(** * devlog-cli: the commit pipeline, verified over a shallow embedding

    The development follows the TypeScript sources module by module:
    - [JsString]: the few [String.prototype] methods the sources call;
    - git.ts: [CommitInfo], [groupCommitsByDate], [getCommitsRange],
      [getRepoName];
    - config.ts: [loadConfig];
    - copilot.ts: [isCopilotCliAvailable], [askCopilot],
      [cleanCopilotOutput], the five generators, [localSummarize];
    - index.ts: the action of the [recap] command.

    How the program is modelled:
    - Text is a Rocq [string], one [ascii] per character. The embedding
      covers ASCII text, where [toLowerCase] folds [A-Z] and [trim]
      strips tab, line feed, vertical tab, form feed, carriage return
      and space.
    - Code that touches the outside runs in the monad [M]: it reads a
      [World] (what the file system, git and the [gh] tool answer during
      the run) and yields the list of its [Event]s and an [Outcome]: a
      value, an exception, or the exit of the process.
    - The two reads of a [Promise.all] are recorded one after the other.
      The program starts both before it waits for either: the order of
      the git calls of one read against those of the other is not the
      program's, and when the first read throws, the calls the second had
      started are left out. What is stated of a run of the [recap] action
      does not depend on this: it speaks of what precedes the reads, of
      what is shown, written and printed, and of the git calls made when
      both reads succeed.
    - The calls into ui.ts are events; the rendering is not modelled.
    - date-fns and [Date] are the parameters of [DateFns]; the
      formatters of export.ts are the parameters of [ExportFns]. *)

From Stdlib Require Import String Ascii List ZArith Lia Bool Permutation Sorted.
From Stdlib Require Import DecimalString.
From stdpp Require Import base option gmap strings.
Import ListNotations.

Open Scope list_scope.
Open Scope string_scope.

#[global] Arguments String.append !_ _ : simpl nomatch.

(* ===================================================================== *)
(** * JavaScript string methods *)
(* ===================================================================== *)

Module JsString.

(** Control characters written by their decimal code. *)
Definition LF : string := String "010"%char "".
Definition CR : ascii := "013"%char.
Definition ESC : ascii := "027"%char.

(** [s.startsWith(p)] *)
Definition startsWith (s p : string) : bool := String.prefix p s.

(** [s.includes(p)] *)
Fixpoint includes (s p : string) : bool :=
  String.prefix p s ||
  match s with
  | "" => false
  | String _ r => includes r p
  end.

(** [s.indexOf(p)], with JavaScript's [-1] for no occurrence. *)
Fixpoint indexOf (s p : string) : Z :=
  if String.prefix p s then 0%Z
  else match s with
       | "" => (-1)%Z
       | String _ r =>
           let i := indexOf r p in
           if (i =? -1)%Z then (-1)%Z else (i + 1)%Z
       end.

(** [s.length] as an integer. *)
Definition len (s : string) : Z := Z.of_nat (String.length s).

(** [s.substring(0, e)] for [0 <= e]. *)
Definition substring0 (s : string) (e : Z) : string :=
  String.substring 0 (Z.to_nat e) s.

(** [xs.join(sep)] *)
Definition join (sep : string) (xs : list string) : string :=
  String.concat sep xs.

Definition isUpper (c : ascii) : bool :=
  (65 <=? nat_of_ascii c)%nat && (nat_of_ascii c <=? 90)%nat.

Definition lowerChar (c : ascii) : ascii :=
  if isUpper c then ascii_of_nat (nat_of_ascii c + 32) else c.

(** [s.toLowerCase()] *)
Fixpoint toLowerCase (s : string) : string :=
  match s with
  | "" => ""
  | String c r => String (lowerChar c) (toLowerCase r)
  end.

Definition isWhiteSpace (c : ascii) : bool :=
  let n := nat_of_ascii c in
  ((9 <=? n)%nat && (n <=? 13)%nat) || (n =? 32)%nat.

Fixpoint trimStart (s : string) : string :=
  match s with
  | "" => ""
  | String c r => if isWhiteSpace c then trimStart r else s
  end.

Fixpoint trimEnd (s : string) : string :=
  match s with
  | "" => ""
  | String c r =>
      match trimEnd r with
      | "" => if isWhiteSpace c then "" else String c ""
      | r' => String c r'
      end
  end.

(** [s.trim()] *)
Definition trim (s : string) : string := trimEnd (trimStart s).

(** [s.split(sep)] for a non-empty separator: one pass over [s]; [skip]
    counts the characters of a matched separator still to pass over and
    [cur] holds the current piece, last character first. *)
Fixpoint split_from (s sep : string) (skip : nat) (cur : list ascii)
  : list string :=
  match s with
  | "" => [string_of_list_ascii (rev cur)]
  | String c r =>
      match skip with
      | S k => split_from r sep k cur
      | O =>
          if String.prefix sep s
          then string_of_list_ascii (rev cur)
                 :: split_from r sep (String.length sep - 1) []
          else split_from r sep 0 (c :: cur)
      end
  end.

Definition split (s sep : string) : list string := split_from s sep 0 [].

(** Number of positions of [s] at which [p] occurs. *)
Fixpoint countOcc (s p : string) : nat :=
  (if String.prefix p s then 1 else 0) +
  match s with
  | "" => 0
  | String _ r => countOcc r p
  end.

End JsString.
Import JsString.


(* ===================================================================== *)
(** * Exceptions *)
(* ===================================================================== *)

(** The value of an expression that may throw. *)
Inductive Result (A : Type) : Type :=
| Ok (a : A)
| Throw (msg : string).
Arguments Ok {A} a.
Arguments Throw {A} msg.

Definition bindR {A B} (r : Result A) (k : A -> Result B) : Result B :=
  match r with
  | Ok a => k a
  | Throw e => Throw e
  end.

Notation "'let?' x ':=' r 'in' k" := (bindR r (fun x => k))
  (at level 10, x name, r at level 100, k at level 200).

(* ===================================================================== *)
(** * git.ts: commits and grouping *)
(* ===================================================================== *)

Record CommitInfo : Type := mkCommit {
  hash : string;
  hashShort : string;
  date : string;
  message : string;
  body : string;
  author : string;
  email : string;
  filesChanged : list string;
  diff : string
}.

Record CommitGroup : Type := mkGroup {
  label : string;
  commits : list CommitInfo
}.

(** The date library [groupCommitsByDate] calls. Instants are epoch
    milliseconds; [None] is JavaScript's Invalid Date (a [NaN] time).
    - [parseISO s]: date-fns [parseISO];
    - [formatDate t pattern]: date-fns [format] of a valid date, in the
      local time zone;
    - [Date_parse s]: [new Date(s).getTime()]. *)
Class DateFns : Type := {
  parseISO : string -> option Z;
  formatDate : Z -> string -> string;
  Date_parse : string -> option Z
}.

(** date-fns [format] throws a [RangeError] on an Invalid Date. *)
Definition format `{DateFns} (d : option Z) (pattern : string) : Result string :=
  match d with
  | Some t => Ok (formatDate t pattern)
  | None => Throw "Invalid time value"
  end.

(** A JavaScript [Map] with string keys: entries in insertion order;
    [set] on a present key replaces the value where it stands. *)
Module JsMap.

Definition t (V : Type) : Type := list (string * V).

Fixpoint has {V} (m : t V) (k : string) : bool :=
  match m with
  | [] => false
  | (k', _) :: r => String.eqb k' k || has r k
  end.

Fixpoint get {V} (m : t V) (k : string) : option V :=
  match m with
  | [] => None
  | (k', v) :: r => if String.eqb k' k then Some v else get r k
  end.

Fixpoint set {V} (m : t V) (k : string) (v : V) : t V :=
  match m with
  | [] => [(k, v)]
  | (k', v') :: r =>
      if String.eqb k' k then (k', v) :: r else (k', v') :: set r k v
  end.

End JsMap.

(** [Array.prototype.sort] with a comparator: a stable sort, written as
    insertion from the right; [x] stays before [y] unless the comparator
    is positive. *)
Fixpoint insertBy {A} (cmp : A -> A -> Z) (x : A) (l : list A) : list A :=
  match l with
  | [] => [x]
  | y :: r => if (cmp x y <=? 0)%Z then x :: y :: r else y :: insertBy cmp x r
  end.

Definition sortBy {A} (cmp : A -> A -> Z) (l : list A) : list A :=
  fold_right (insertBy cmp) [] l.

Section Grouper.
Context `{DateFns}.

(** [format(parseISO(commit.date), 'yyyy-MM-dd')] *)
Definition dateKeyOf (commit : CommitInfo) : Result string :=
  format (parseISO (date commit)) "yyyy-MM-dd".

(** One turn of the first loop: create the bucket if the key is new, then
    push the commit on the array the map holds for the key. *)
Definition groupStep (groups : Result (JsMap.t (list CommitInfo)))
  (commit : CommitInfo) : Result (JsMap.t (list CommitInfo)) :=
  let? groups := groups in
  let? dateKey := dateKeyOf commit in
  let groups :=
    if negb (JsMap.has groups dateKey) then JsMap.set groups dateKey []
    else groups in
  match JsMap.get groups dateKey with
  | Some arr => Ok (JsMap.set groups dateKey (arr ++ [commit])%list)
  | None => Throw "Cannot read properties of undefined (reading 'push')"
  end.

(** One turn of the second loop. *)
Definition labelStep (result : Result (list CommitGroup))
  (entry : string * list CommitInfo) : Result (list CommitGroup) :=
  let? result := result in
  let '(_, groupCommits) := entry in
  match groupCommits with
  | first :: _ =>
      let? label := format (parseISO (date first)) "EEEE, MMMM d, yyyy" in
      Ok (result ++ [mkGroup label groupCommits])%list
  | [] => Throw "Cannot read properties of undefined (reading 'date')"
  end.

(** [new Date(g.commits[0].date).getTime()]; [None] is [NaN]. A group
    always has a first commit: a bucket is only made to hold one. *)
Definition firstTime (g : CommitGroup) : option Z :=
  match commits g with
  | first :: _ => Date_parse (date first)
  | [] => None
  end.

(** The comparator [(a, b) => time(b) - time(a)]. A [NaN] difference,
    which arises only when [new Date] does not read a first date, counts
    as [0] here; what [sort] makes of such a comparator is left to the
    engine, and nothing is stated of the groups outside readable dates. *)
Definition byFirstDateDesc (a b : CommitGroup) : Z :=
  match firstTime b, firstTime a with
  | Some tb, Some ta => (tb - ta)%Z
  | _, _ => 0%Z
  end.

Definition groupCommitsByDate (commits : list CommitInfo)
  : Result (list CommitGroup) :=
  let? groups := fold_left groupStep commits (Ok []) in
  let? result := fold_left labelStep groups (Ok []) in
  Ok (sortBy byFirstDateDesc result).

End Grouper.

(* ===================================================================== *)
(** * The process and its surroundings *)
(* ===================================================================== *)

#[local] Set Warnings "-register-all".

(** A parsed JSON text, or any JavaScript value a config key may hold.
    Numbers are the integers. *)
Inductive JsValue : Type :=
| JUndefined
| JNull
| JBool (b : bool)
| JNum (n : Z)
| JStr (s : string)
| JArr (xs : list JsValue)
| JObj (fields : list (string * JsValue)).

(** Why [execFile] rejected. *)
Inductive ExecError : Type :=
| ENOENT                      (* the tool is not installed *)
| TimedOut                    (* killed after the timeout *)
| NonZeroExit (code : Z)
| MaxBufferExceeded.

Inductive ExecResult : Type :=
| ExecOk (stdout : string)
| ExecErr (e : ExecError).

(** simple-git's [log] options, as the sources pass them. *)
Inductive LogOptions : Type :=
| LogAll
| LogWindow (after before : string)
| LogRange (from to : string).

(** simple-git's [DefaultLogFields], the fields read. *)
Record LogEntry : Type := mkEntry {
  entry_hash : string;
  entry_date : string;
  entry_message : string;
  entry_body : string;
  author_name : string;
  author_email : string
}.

_What needs to be done_
Retype exactly, and only, the lines above from the one where "match commits g with" occurs up to and including the one where "as [0] here;" occurs.

_Result of the task_
  match commits g with
  | first :: _ => Date_parse (date first)
  | [] => None
  end.

(** The comparator [(a, b) => time(b) - time(a)]. A [NaN] difference,
    which arises only when [new Date] does not read a first date, counts
    as [0] here; what [sort] makes of such a comparator is left to the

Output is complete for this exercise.